[:it] I curatori del volume con alcune delle numerose traduzioni internazionali.
La Psicoterapia della Gestalt nella pratica clinica
Dalla psicopatologia all’estetica del contatto
A cura di Gianni Francesetti, Michela Gecele, Jan Roubal
Traduzioni:
- inglese: Gestalt Therapy in Clinical Practice. From Psychopathology to the Aesthetics of Contact. Milano: FrancoAngeli, 2013; Siracusa: Istituto di Gestalt HCC Italy, 2014;
- francese: Psychopathologie en Gestalt-thérapie. St. Romain-la-Virvée: L’Exprimerie, 2013;
- romeno: Aplicaţii clinice ale psihoterapiei Gestalt. De la psihopatologie la estetica procesului de contact, Bucarest: Editura Gestalt Books, 2014;
- spagnolo: Terapia Gestalt en la práctica clínica. De la psicopatología a la estética del contacto. Madrid: La Sociedad de Cultura Valle Inclan, 2014;
- tedesco: Gestalttherapie in der klinischen Praxis: Ein internationales Handbuch. Gevelsberg: EHP Edition Humanistische Psychologie, 2016;
- polacco: Psychoterapia Gestalt w praktuce klinicznej. Od psychopatologii do estetyki kontaktu. Gdansk: Harmonia Universalis, 2016;
- russo: ГЕШТАЛЬТ-ТЕРАПИЯ В КЛИНИЧЕСКОЙ ПРАКТИКЕ. ОТ ПСИХОПАТОЛОГИИ К ЭСТЕТИКЕ КОНТАКТА (La psicoterapia della Gestalt nella pratica clinica. Dalla psicopatologia all’estetica del contatto). Mosca: Migtik, Moskovskiy Institut Geshtalt-Terapii i Konsultirovaniya, 2016;
- olandese: Gestalttherapie in de klinische praktijk. Van psychopathologie naar de esthetik van contact. Utrecht: Digitalis, 2017.

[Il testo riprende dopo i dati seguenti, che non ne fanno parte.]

(** C32: attaching a certificate rewrites exactly two lines.
    [replace_tls_directives] succeeds exactly on a site with one
    [ssl_certificate] and one [ssl_certificate_key] directive; the proposed
    text is then the site's, line for line, with the values of these two
    directives replaced and nothing else changed, and the reported path is the
    masked value of the old certificate directive. *)
Theorem tls_directives_exact content proposed current :
  replace_tls_directives content fullchain private_key = Ok (proposed, current) <->
  exists value, current = mask_path value /\ tls_site (split_inclusive (chars content)) value proposed /\
    tls_lines (split_inclusive (chars content)) = text (chars content).
Proof.
  unfold replace_tls_directives. set (ls := split_inclusive (chars content)). set (s0 := {| ts_certificates := 0 |}).
  destruct (tls_scan ls s0) as (Ho & Hc & Hk & Hcur); [done|done|]. cbv zeta in *. rewrite Hc, Hk, Hcur, Ho. simpl.
  split.
  - destruct (_ || _) eqn:Hn; [done|]. bool_prop.
    destruct (counts_tls_site ls) as (value & p & Hs); [lia|lia|].
    destruct (tls_site_counts _ _ _ Hs) as (_ & _ & Hv & Hp). rewrite Hv, Hp. simpl. intros [= <- <-].
    exists value. split_and!; [done|done|apply split_inclusive_text].
  - intros (value & -> & Hs & _). destruct (tls_site_counts _ _ _ Hs) as (-> & -> & Hv & Hp). simpl. by rewrite Hv, Hp.
Qed.
End Tls.

Section Props.
Context `{EngineExternals}.
Context (cfg : Config).
Let paths := cf_paths cfg.

(** C14: attaching a certificate always concludes, truthfully and on the
    management site only.  Executing an approved attachment returns a receipt
    of a terminal stage whose locks are released; the only error is a failed
    ledger write.  [Succeeded] means that the enabled management site holds
    the approved text with the approved metadata, that the last calls were a
    successful activity check of Nginx, of the renewal timer (enabled and
    active) and a completed TLS probe of the planned certificate by the
    certificate daemon, and that before them Nginx was reloaded after a
    successful test of exactly these directories (unless nothing had to
    change); [RolledBack] the same for the text before; [CancelledBeforeApply]
    untouched directories.  No entry differs but the site's file and the
    daemon's own temporaries, errors included. *)
Theorem execute_attach_outcome now id op payload w :
  live 7 now id op w -> o_stage op = Approved -> p_certbot_attach (o_plan op) = Some payload ->
  let touched w' := touches paths (site_change paths (ap_site_id payload)) (w_nginx w) (w_nginx w') in
  match execute_certbot_attach cfg op now w with
  | (Ok r, w') => touched w' /\ exists op', finished id op' r w' /\ o_plan op' = o_plan op /\
                    attach_outcome cfg payload (w_nginx w) (o_stage op') w'
  | (Err _, w') => touched w' /\ storage_fault w'
  end.
Proof.
  intros Hl Hst Hpay touched.
  pose proof (execute_attach_total cfg 7 now id op payload w ltac:(lia) Hl Hst Hpay) as Ht.
  cbv zeta in Ht. unfold total in Ht. destruct (execute_certbot_attach cfg op now w) as [[r|e] w'].
  - destruct Ht as (op' & Hf & Hpl & HI & HK). by eauto.
  - by destruct Ht as [[?|[]] ?].
Qed.

(** C15: a certificate is requested at most once, and in production only
    after a recent staging run.  Executing an approved issue returns a receipt
    of a terminal stage; the only errors are a failed ledger write and an
    inventory too long for its count.  The directories of Nginx are untouched.
    [CancelledBeforeApply]: the certificate daemon was not called.  [Rejected]:
    it was called at most once, with the command of the plan and the e-mail
    address whose digest the plan recorded.  [Succeeded]: exactly once, the
    command completed successfully and the inventory read afterwards satisfies
    the plan's verdict.  If the plan is for production and the operation was
    not cancelled, the ledger held a succeeded staging issue with the same
    evidence key, at most a day old. *)
Theorem execute_issue_outcome now id op payload w :
  live 4 now id op w -> o_stage op = Approved -> p_certbot_issue (o_plan op) = Some payload ->
  match execute_certbot_issue cfg op now w with
  | (Ok r, w') => w_nginx w' = w_nginx w /\ exists op', finished id op' r w' /\ o_plan op' = o_plan op /\
                    issue_outcome cfg payload w (o_stage op') w' /\ issue_gate payload now w (o_stage op')
  | (Err _, w') => w_nginx w' = w_nginx w /\ (storage_fault w' \/ count_fault cfg w')
  end.
Proof.
  intros Hl Hst Hpay.
  pose proof (execute_issue_total cfg 4 now id op payload w ltac:(lia) Hl Hst Hpay) as Ht.
  cbv zeta in Ht. unfold total in Ht. destruct (execute_certbot_issue cfg op now w) as [[r|e] w']; [|by destruct Ht].
  destruct Ht as (op' & Hf & Hpl & HI & HK & Hg). by eauto 8.
Qed.

(** The renewal test, with the same guarantees. *)
Theorem execute_renew_outcome now id op payload w :
  live 4 now id op w -> o_stage op = Approved -> p_certbot_renew (o_plan op) = Some payload ->
  match execute_certbot_renew_test cfg op now w with
  | (Ok r, w') => w_nginx w' = w_nginx w /\ exists op', finished id op' r w' /\ o_plan op' = o_plan op /\
                    renew_outcome cfg w (o_stage op') w'
  | (Err _, w') => w_nginx w' = w_nginx w /\ (storage_fault w' \/ count_fault cfg w')
  end.
Proof.
  intros Hl Hst Hpay. pose proof (execute_renew_total cfg 4 now id op payload w ltac:(lia) Hl Hst Hpay) as Ht.
  cbv zeta in Ht. unfold total in Ht. destruct (execute_certbot_renew_test cfg op now w) as [[r|e] w']; [|by destruct Ht].
  destruct Ht as (op' & Hf & Hpl & HI & HK). by eauto.
Qed.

Prefazione alla versione in Italiano
di Eugenio Borgna
“La prima cosa, che la lettura di questo testo suscita, è la stupefatta percezione
della immensa ricchezza bibliografica che lo percorre, e che si estende
dalle aree tematiche della terapia della Gestalt a quelle della psicopatologia clinica,
dalle aree tematiche filosofiche, fenomenologiche in particolare, a quelle
sociologiche, da quelle psicofarmacologiche a quelle etiche; e sono aree tematiche
non semplicemente affiancate le une alle altre ma intrecciate le une alle
altre così da costituire uno straordinario affresco teorico e pratico.

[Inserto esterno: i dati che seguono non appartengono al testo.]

#[export] Instance codec_ServiceControlPlanRequest : Codec ServiceControlPlanRequest.
Proof.
  refine (codec_iso (fun r => (sr_schema_version r, sr_operation_type r, sr_service_id r, sr_action r, sr_expected_state_digest r, sr_idempotency_key r))
    (fun '(x0, x1, x2, x3, x4, x5) => {| sr_schema_version := x0; sr_operation_type := x1; sr_service_id := x2; sr_action := x3; sr_expected_state_digest := x4; sr_idempotency_key := x5 |}) _).
  by intros [].
Defined.

#[export] Instance codec_UfwRulePlanRequest : Codec UfwRulePlanRequest.
Proof.
  refine (codec_iso (fun r => (ur_schema_version r, ur_operation_type r, ur_mutation r, ur_protocol r, ur_port r, ur_source r, ur_rule_id r, ur_expected_state_digest r, ur_idempotency_key r))
    (fun '(x0, x1, x2, x3, x4, x5, x6, x7, x8) => {| ur_schema_version := x0; ur_operation_type := x1; ur_mutation := x2; ur_protocol := x3; ur_port := x4; ur_source := x5; ur_rule_id := x6; ur_expected_state_digest := x7; ur_idempotency_key := x8 |}) _).
  by intros [].
Defined.

#[export] Instance codec_ManagedConfigSnapshot : Codec ManagedConfigSnapshot.
Proof.
  refine (codec_iso (fun r => (ms_schema_version r, ms_resource_id r, ms_basename r, ms_content r, ms_content_digest r, ms_metadata_digest r, ms_mode r, ms_uid r, ms_gid r))
    (fun '(x0, x1, x2, x3, x4, x5, x6, x7, x8) => {| ms_schema_version := x0; ms_resource_id := x1; ms_basename := x2; ms_content := x3; ms_content_digest := x4; ms_metadata_digest := x5; ms_mode := x6; ms_uid := x7; ms_gid := x8 |}) _).
  by intros [].
Defined.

Dalla lettura di questo testo si esce affascinati dalla complessità e dalla vastità
delle correnti culturali, che sono confluite nella articolazione psicoterapeutica
e dottrinale della terapia della Gestalt che conoscevo nel suo background
metodologico ed epistemologico, ma non nella estensione e nella profondità
delle sue radici culturali, e nelle sue possibili correlazioni con la
fenomenologia che è la premessa alla realizzazione di una psicopatologia aperta
a cogliere la dimensione psicologica e umana della sofferenza psichica. Non
posso non dire subito che grande è la leggibilità del testo nonostante il numero
delle sue pagine; e questo perché la leopardiana passione della interiorità, la
chiarezza e la radicalità della descrizione e della esposizione delle tesi, la libertà
e la dialetticità delle idee, la scomposizione del testo in capitoli e in sottocapitoli
didatticamente molto efficace, l’originalità e la immediatezza del
linguaggio mai logorato e inaridito da inutili tecnicismi, rendono queste pagine
di una grande potenzialità formativa, e non solo meramente esplicativa. Uno
psichiatra clinico, quando la fenomenologia gli consenta di non rimanere chiuso
nei desertici parametri diagnostici e terapeutici della psichiatria neurobiologica,
non può non uscire dalla lettura di questo libro radicalmente aggiornato in
ordine alle fondazioni teoriche e pratiche della terapia della Gestalt, e in ordine
alla importanza che essa può avere nella realizzazione di una psicopatologia
che non voglia perdere i contatti con la dimensione psicoterapeutica della cura.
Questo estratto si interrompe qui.